** Opening Records for this task block **

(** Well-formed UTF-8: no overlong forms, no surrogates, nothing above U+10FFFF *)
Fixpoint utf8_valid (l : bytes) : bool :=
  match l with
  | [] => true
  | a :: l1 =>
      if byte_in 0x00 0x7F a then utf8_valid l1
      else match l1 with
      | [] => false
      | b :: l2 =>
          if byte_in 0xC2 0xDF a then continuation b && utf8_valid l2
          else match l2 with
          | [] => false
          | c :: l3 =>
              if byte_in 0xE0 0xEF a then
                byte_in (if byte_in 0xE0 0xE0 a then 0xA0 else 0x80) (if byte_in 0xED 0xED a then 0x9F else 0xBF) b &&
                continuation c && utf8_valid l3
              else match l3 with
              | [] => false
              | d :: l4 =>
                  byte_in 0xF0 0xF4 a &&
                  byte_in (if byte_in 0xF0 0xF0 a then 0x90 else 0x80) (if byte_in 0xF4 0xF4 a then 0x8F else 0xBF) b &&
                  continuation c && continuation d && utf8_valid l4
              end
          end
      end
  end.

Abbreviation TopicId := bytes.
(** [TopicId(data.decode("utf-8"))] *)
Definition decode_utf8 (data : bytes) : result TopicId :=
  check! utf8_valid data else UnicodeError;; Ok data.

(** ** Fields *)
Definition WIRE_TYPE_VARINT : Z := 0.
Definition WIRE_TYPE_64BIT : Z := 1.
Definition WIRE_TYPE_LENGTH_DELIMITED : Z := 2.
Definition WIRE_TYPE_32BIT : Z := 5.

** Closing Records for this task block **
** Opening Records for this task block **

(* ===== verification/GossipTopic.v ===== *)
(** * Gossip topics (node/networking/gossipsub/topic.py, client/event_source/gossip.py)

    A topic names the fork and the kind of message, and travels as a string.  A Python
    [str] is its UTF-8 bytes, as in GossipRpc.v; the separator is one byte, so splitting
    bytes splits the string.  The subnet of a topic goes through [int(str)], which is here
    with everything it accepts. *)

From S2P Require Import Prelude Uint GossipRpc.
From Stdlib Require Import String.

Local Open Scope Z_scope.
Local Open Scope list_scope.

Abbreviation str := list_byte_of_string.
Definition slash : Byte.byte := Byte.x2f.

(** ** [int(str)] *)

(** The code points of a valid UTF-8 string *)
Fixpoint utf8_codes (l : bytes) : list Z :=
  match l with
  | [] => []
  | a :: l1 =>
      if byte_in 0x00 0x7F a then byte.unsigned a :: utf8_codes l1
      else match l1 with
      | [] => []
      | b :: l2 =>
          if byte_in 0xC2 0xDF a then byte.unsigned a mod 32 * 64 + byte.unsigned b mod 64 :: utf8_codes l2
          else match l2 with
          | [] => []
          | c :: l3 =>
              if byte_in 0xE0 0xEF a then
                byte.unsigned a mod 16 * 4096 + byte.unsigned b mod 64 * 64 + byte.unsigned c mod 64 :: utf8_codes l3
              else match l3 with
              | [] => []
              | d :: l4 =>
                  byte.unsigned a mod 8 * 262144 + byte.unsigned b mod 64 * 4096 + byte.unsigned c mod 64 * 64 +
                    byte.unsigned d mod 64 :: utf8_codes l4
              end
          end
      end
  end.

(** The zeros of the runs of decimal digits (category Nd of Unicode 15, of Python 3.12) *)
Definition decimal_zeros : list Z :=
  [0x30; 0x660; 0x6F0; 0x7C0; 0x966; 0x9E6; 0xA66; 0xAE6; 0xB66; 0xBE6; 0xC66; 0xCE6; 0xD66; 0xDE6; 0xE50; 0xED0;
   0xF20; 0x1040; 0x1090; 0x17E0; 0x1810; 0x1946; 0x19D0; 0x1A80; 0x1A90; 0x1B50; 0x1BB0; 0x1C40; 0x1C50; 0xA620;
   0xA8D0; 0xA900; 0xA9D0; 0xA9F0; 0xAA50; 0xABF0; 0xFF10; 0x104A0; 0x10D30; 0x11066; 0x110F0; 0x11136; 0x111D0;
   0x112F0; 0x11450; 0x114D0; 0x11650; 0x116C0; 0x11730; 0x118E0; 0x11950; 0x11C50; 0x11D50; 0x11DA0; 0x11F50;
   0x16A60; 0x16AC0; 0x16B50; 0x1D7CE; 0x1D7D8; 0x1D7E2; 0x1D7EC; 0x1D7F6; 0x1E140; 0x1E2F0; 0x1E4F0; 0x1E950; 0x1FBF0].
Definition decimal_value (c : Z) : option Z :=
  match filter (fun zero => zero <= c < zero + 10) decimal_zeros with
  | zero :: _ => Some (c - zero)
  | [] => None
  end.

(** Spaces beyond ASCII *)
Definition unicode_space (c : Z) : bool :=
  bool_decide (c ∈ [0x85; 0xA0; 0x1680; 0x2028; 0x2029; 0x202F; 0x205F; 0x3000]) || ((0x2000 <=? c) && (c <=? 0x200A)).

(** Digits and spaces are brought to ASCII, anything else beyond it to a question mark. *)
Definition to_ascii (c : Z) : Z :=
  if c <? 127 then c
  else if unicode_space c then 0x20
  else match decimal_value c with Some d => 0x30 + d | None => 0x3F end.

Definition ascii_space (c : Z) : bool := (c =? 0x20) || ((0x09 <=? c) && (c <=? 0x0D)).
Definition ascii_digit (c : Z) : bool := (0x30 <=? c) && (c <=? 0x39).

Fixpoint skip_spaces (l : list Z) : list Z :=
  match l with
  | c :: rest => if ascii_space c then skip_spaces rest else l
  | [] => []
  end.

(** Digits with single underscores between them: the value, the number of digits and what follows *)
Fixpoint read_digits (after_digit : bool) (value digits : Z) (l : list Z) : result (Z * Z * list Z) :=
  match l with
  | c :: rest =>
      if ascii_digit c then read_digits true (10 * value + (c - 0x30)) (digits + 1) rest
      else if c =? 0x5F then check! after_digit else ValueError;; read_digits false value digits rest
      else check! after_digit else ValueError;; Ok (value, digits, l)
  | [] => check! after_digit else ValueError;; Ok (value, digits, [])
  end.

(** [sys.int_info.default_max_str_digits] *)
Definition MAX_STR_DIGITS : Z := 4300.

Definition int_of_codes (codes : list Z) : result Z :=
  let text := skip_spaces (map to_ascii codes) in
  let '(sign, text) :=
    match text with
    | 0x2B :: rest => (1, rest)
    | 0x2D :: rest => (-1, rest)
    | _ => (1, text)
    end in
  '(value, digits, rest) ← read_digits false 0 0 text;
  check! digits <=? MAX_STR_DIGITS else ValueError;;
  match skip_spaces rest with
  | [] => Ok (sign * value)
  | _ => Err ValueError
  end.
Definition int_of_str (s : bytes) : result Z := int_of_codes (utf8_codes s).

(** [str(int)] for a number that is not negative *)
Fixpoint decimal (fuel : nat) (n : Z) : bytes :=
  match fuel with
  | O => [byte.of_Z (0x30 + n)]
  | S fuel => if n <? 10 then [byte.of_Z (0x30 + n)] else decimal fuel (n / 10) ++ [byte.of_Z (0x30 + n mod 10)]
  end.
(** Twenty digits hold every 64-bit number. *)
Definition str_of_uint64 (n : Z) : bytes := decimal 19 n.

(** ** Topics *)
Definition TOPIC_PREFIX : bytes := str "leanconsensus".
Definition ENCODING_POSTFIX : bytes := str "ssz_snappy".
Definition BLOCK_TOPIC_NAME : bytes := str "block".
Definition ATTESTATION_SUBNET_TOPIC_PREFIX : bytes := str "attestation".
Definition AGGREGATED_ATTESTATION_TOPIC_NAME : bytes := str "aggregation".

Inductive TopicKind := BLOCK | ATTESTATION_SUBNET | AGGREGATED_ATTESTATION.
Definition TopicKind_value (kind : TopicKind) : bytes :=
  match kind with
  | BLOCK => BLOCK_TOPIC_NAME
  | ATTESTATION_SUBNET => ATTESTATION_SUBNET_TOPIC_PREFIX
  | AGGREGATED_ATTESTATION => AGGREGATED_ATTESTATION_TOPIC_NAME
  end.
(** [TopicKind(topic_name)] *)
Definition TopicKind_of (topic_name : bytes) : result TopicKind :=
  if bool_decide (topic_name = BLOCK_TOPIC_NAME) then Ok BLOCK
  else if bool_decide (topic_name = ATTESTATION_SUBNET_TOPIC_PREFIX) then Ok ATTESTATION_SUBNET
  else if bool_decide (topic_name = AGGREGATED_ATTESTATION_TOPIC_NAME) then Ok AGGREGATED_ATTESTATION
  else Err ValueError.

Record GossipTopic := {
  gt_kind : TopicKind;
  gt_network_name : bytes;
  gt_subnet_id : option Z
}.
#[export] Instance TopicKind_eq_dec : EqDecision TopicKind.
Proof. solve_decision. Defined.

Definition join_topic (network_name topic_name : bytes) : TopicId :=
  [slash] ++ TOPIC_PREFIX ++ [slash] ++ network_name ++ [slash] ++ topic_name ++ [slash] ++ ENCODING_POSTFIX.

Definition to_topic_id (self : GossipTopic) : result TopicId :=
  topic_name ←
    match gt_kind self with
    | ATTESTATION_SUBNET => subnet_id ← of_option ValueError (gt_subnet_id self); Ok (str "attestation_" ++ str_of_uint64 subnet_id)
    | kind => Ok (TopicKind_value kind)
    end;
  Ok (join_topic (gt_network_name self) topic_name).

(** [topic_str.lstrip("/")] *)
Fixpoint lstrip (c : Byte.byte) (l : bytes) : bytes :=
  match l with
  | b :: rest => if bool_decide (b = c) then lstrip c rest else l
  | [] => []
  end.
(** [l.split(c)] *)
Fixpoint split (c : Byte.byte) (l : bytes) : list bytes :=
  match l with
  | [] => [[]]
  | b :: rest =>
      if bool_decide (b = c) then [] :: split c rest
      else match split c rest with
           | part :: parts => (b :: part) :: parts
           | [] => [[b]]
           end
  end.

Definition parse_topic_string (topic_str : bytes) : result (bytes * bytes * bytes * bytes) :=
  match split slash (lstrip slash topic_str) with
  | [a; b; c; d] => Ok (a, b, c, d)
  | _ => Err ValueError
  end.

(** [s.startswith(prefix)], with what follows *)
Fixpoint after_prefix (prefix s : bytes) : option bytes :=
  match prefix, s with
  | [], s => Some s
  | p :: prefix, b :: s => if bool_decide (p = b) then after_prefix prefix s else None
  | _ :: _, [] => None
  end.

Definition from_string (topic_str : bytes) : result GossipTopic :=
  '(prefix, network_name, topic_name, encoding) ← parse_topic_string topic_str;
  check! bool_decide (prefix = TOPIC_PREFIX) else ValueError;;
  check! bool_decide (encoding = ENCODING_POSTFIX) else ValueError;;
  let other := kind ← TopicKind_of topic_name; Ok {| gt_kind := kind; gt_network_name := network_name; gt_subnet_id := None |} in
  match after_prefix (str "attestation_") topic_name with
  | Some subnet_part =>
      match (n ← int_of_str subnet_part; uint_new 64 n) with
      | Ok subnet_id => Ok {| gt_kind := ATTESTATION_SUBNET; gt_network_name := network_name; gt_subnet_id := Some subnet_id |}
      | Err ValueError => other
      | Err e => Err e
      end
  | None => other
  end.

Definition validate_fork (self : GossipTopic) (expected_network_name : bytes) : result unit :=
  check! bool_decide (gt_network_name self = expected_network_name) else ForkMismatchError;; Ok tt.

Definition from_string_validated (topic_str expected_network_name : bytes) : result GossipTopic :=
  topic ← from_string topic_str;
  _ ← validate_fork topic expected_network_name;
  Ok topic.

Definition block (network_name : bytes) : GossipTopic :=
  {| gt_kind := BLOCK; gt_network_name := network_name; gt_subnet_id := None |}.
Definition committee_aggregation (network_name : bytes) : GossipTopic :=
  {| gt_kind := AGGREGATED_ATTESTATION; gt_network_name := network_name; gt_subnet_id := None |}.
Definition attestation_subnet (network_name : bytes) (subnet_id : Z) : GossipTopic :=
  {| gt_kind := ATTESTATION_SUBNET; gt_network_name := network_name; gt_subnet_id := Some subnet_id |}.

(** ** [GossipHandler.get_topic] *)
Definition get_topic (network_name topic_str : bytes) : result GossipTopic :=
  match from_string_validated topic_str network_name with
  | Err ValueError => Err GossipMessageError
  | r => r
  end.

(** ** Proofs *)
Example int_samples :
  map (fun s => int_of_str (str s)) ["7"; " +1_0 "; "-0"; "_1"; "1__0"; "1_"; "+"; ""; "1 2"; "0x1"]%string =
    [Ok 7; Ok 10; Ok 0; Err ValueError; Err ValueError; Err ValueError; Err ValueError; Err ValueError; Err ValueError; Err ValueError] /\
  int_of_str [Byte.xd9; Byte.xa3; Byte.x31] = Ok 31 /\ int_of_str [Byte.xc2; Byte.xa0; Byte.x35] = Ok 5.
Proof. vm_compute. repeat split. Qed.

** Closing Records for this task block **

_How to complete this task_. Print exactly the lines above, between the one holding "(** ** Topics *)" and the one holding "Definition join_topic (network_name", inclusive, and nothing besides.

_Reply_.
(** ** Topics *)
Definition TOPIC_PREFIX : bytes := str "leanconsensus".
Definition ENCODING_POSTFIX : bytes := str "ssz_snappy".
Definition BLOCK_TOPIC_NAME : bytes := str "block".
Definition ATTESTATION_SUBNET_TOPIC_PREFIX : bytes := str "attestation".
Definition AGGREGATED_ATTESTATION_TOPIC_NAME : bytes := str "aggregation".

Inductive TopicKind := BLOCK | ATTESTATION_SUBNET | AGGREGATED_ATTESTATION.
Definition TopicKind_value (kind : TopicKind) : bytes :=
  match kind with
  | BLOCK => BLOCK_TOPIC_NAME
  | ATTESTATION_SUBNET => ATTESTATION_SUBNET_TOPIC_PREFIX
  | AGGREGATED_ATTESTATION => AGGREGATED_ATTESTATION_TOPIC_NAME
  end.
(** [TopicKind(topic_name)] *)
Definition TopicKind_of (topic_name : bytes) : result TopicKind :=
  if bool_decide (topic_name = BLOCK_TOPIC_NAME) then Ok BLOCK
  else if bool_decide (topic_name = ATTESTATION_SUBNET_TOPIC_PREFIX) then Ok ATTESTATION_SUBNET
  else if bool_decide (topic_name = AGGREGATED_ATTESTATION_TOPIC_NAME) then Ok AGGREGATED_ATTESTATION
  else Err ValueError.

Record GossipTopic := {
  gt_kind : TopicKind;
  gt_network_name : bytes;
  gt_subnet_id : option Z
}.
#[export] Instance TopicKind_eq_dec : EqDecision TopicKind.
Proof. solve_decision. Defined.

Definition join_topic (network_name topic_name : bytes) : TopicId :=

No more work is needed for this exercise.